Liver cancer, which is most often associated with virus infection, is prevalent worldwide, and its underlying etiology and genomic structure are heterogeneous. Here a team led by researchers at the RIKEN Center for Integrative Medical Sciences provide a whole-genome landscape of somatic alterations in 300 liver cancers from Japanese individuals. This comprehensive analysis identified point mutations, structural variations (STVs), and virus integrations, in noncoding and coding regions. The research team discovered mutational signatures related to liver carcinogenesis and recurrently mutated coding and noncoding regions, such as long intergenic noncoding RNA genes (NEAT1 and MALAT1), promoters, CTCF-binding sites, and regulatory regions. STV analysis found a significant association with replication timing and identified known (CDKN2A, CCND1, APC, and TERT) and new (ASH1L, NCOR1, and MACROD2) cancer-related genes that were recurrently affected by STVs, leading to altered expression. These results emphasize the value of whole-genome sequencing analysis in discovering cancer driver mutations and understanding comprehensive molecular profiles of liver cancer, especially with regard to STVs and noncoding mutations.
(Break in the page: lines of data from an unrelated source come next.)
(** The loop of [update_prompt]: whether a prompt other than the one at
    [index] has the hotkey; [i] is the position of the head of the list. *)
Fixpoint hotkey_taken_by_other (prompts : list Prompt) (i : Z) (index : Z)
    (hotkey : string) : Ui bool :=
  match prompts with
  | [] => uret false
  | prompt :: rest =>
      if decide (i = index) then hotkey_taken_by_other rest (i + 1) index hotkey
      else
        h <- ugetitem prompt "hotkey";
        if decide (h = hotkey) then uret true
        else hotkey_taken_by_other rest (i + 1) index hotkey
  end.

(** [prompts[index] = value] for a non-negative index *)
Definition setitem (prompts : list Prompt) (index : Z) (value : Prompt)
    : Ui (list Prompt) :=
  if (index <? Z.of_nat (length prompts))%Z
  then uret (<[Z.to_nat index := value]> prompts)
  else uraise IndexError.

Definition update_prompt (strip : string -> string) : Ui unit :=
  index <- uread combo_index;
  if (index <? 0)%Z then
    ueffect (PmWarning "警告" "请先选择要更新的提示词")
  else
    name <- uread (fun s => strip (prompt_name_edit s));
    hotkey <- uread (fun s => strip (prompt_hotkey_edit s));
    content <- uread (fun s => strip (prompt_content_edit s));
    if incomplete name hotkey content then
      ueffect (PmWarning "警告" "请填写完整信息")
    else
      prompts <- pm_get_prompts;
      taken <- hotkey_taken_by_other prompts 0 index hotkey;
      if taken : bool then
        ueffect (PmWarning "警告" "快捷键已存在")
      else
        prompts' <- setitem prompts index (new_prompt name hotkey content);
        pm_store_prompts prompts';;
        load_prompts_list;;
        ueffect (PmLog ("更新提示词: " +:+ name));;
        ueffect (PmInformation "成功" ("已更新提示词: " +:+ name)).

(** [confirmed]: the user answers the question with Yes. *)
Definition delete_prompt (confirmed : bool) : Ui unit :=
  index <- uread combo_index;
  if (index <? 0)%Z then
    ueffect (PmWarning "警告" "请先选择要删除的提示词")
  else
    prompts <- pm_get_prompts;
    if (index <? Z.of_nat (length prompts))%Z then
      match prompts !! Z.to_nat index with
      | Some prompt =>
          name <- ugetitem prompt "name";
          ueffect (PmQuestion "确认" ("确定要删除提示词 '" +:+ name +:+ "' 吗？"));;
          if confirmed then
            pm_store_prompts (delete (Z.to_nat index) prompts);;
            load_prompts_list;;
            clear_prompt_fields;;
            ueffect (PmLog ("删除提示词: " +:+ name));;
            ueffect (PmInformation "成功" ("已删除提示词: " +:+ name))
          else uret tt
      | None => uraise IndexError
      end
    else uret tt.

(** The user picks an entry of the combo box: the index changes and the
    connected [on_prompt_selected] runs. *)
Definition user_selects (index : Z) : Ui unit :=
  uupdate (fun s => pm_set_combo (prompts_combo s) index s);;
  on_prompt_selected index.

Definition urun {A} (m : Ui A) (s : PromptManagerWidget) : PromptManagerWidget :=
  snd (m s).

Definition uoutcome {A} (m : Ui A) (s : PromptManagerWidget) : Outcome A :=
  fst (m s).

(** The hotkeys of the stored prompts, in order ([None] for a prompt
    without the key). *)
Definition hotkeys (prompts : list Prompt) : list (option string) :=
  map (fun p : Prompt => p !! "hotkey") prompts.

(** A prompt as the manager writes it: it has the three keys. *)
Definition well_formed (p : Prompt) : Prop :=
  is_Some (p !! "name") /\ is_Some (p !! "hotkey") /\ is_Some (p !! "content").

Definition stored_prompts (s : PromptManagerWidget) : list Prompt :=
  default [] (cfg_prompts (pm_config s)).

(** A prompt manager freshly opened on a configuration, before its first
    [load_prompts_list]. *)
Definition blank_manager (cfg : Config) : PromptManagerWidget :=
  {| pm_config := cfg;
     prompts_combo := [];
     combo_index := -1;
     prompt_name_edit := "";
     prompt_hotkey_edit := "";
     prompt_content_edit := "";
     char_count_label := 0;
     pm_trace := [] |}.

Local Close Scope ui_scope.

(** ** Further readings of the trace *)

Definition is_overlay_response (e : Effect) : bool :=
  match e with OverlayHandleResponse _ => true | _ => false end.

Definition is_copy (e : Effect) : bool :=
  match e with CopyToClipboard _ => true | _ => false end.

Definition is_extract (e : Effect) : bool :=
  match e with ExtractCodeBlocks _ => true | _ => false end.

Definition is_cleanup_timer (e : Effect) : bool :=
  match e with SingleShotCleanup => true | _ => false end.

Definition is_content_chunk (e : Effect) : bool :=
  match e with OverlayContentChunk _ => true | _ => false end.

Definition is_error_log (e : Effect) : bool :=
  match e with Log _ ERROR => true | _ => false end.

Definition is_signal (e : Effect) : bool :=
  match e with
  | EmitTriggerScreenshot _ | EmitApiResponse _ => true
  | _ => false
  end.

(** The text the worker emits when the provider returns nothing. *)
Definition no_response_text : string := "API调用失败，未获得响应".

(** The provider answers a request without raising, with [None] or with an
    empty text. *)
Definition provider_returns_nothing (w : World)
    (all_images : list bytes) (prompt : Prompt) (provider : string) : Prop :=
  exists service content,
    get_service w provider = Returned service
    /\ prompt !! "content" = Some content
    /\ (service all_images content = Returned None
        \/ service all_images content = Returned (Some "")).

(** The provider answers a request with the text [text]. *)
Definition provider_returns (w : World)
    (all_images : list bytes) (prompt : Prompt) (provider : string)
    (text : string) : Prop :=
  exists service content,
    get_service w provider = Returned service
    /\ prompt !! "content" = Some content
    /\ service all_images content = Returned (Some text).

(** Two objects with the same fields, the traces apart. *)
Definition same_fields (s s' : App) : Prop :=
  screenshot_history s' = screenshot_history s
  /\ screenshot_selector s' = screenshot_selector s
  /\ pending_prompt s' = pending_prompt s
  /\ current_prompt_index s' = current_prompt_index s
  /\ overlay s' = overlay s
  /\ provider_radios s' = provider_radios s
  /\ current_prompt_label s' = current_prompt_label s
  /\ config_manager s' = config_manager s.

(** A stream that yields the given chunks, none of them a completion item,
    and then goes on as [rest]. *)
Definition chunks_then (chunks : list string) (rest : Stream) : Stream :=
  map (fun c => Returned (c, false)) chunks ++ rest.

(** The object after the loop forwarded the given chunks to the overlay,
    the first of them being chunk number [S chunk_count]. *)
Fixpoint forwarded (chunks : list string) (chunk_count : nat) (s : App) : App :=
  match chunks with
  | [] => s
  | chunk :: rest =>
      forwarded rest (S chunk_count)
        (add_effect (OverlayContentChunk chunk)
           (add_effect (Log (Log_chunk_appended (py_take 50 chunk)) INFO)
              (add_effect (Log (Log_chunk (S chunk_count) false) INFO) s)))
  end.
Genome-wide search for mutational clusters in noncoding regions
(a) Genome-wide analysis of significantly mutated regions. Negative log-transformed P values corresponding to the significance of the mutation rate in each 500-bp region are plotted across the chromosomes. The Bonferroni-corrected genome-wide significance threshold is P = 2.3 × 10−8 (dashed black line). Representative significantly mutated regions are indicated by arrows. Crosses represent mutational clusters including coding exons, and filled circles represent those in noncoding (nc) regions. CTCF bs, CTCF binding site. (b–d) Functional data for three significantly mutated regions, including the WDR74 promoter (b), the MED16 enhancer (c), and the chromosome 18 noncoding region (d). For each region, the positions of indels (blue) and point mutations (red) are shown using the UCSC Genome Browser (top panels). Orange arrows indicate the commonly mutated regions. In b and c, black and red or blue bars show relative luciferase activity compared with that of mock-transfected cells (white bars) for the wild-type region and the observed mutant regions. Values represent means ± s.d.; n = 3 technical replicates. Mutant regions showing significantly higher activity than the wild-type region in the two HCC cell lines are indicated by gray asterisks, and those with lower activity are indicated by black asterisks.